» **THE PROBLEM**
Search the listing for the string "exit". Copy every line that has it.

» **PROVIDED DATA**
(** * Executor / IbexRun: a shallow embedding and its verified properties

    The development embeds the two modules of the package:

    - [executor/executor.py]: class [Executor], the lifecycle
      prepare -> execute -> check exit code -> isFailed -> finish / fail,
      with [cleanup] in a [finally] clause;
    - [executor/ibex.py]: class [IbexRun], which plans a job array, renders
      an [sbatch] script and scrapes the job id from the reply.

    Conventions of the embedding.

    - Python [int] is [Z].  The quotient [a / b] of two [int]s is the
      binary64 value nearest to the exact quotient (ties to even), or
      [OverflowError] beyond the range of the format; [np.ceil],
      [np.floor] and [int] act on that value.  Below 2^53 the rounding is
      invisible ([py_truediv_small]); above it the plan and the time
      budget drift from the exact ceiling and floor, as they do in the
      source.
    - Python [str] is [string], holding the UTF-8 bytes of the text.  The
      characters of a string are cut out by [chars]; the class [\d] of
      [re] and the white space of [str.split] are the Unicode sets
      (version 14.0, as in CPython 3.11).
    - A [pathlib.Path] is the list of its components below the root, for
      an absolute path free of [..].  [p / name] parses [name]: an
      absolute name replaces [p], a relative one is appended component by
      component.
    - Exceptions are values of [exn]; fallible code returns [result].
    - The file system is a map [path -> option node] whose operations
      raise [OSError] as the calls of the source do (missing parent, name
      taken, not a directory).
    - The world outside is an oracle: it says how the launch of the
      program ends (an exit code with the decoded output, an [OSError],
      output that cannot be decoded, or no memory left) and which name
      [tempfile.mkdtemp] picks.  The oracle covers a program that leaves
      the directories and files of the model alone, and a temporary
      directory that can be created. *)

From Stdlib Require Import ZArith NArith String Ascii List Lia Bool.
From Stdlib Require Import DecimalString DecimalPos.
Import ListNotations.
Open Scope string_scope.
Open Scope Z_scope.

(* ================================================================== *)
(** ** Exceptions and the error monad *)

Inductive exn : Type :=
| ZeroDivisionError
| OverflowError
| UnicodeDecodeError
| IndexError
| AttributeError (msg : string)
| TypeError
| MemoryError
| OSError (strerror : string)
| RunError (payload : string)
| CalledProcessError (returncode : Z) (cmd : list string) (output : string).

Inductive result (A : Type) : Type :=
| Ok (a : A)
| Raise (e : exn).
Arguments Ok {A} a.
Arguments Raise {A} e.

Definition bind {A B} (r : result A) (k : A -> result B) : result B :=
  match r with
  | Ok a => k a
  | Raise e => Raise e
  end.

Notation "x <- c ;; k" := (bind c (fun x => k))
  (at level 61, c at next level, right associativity).

(* ================================================================== *)
(** ** Python's integer rendering *)

(** [str(z)] for an [int]. *)
Definition py_str (z : Z) : string := NilZero.string_of_int (Z.to_int z).

Fixpoint zeros (n : nat) : string :=
  match n with
  | O => EmptyString
  | S k => String "0" (zeros k)
  end.

(** [f'{z:0w}']: sign-aware zero padding to a minimum width [w]. *)
Definition py_format_0 (w : nat) (z : Z) : string :=
  if (z <? 0)%Z
  then let d := py_str (- z) in
       "-" ++ zeros (Nat.pred w - String.length d)%nat ++ d
  else let d := py_str z in
       zeros (w - String.length d)%nat ++ d.

(** The line feed. *)
Definition nl : string := String "010" EmptyString.

(* ================================================================== *)
(** ** Python's [str]: characters *)

(** A [str] is held as its UTF-8 bytes, one [ascii] per byte.  A byte
    [10xxxxxx] continues the character begun before it. *)
Definition is_continuation (c : ascii) : bool :=
  ((128 <=? N_of_ascii c) && (N_of_ascii c <? 192))%N.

» **EXERCISE RESPONSE**
      prepare -> execute -> check exit code -> isFailed -> finish / fail,
      program ends (an exit code with the decoded output, an [OSError],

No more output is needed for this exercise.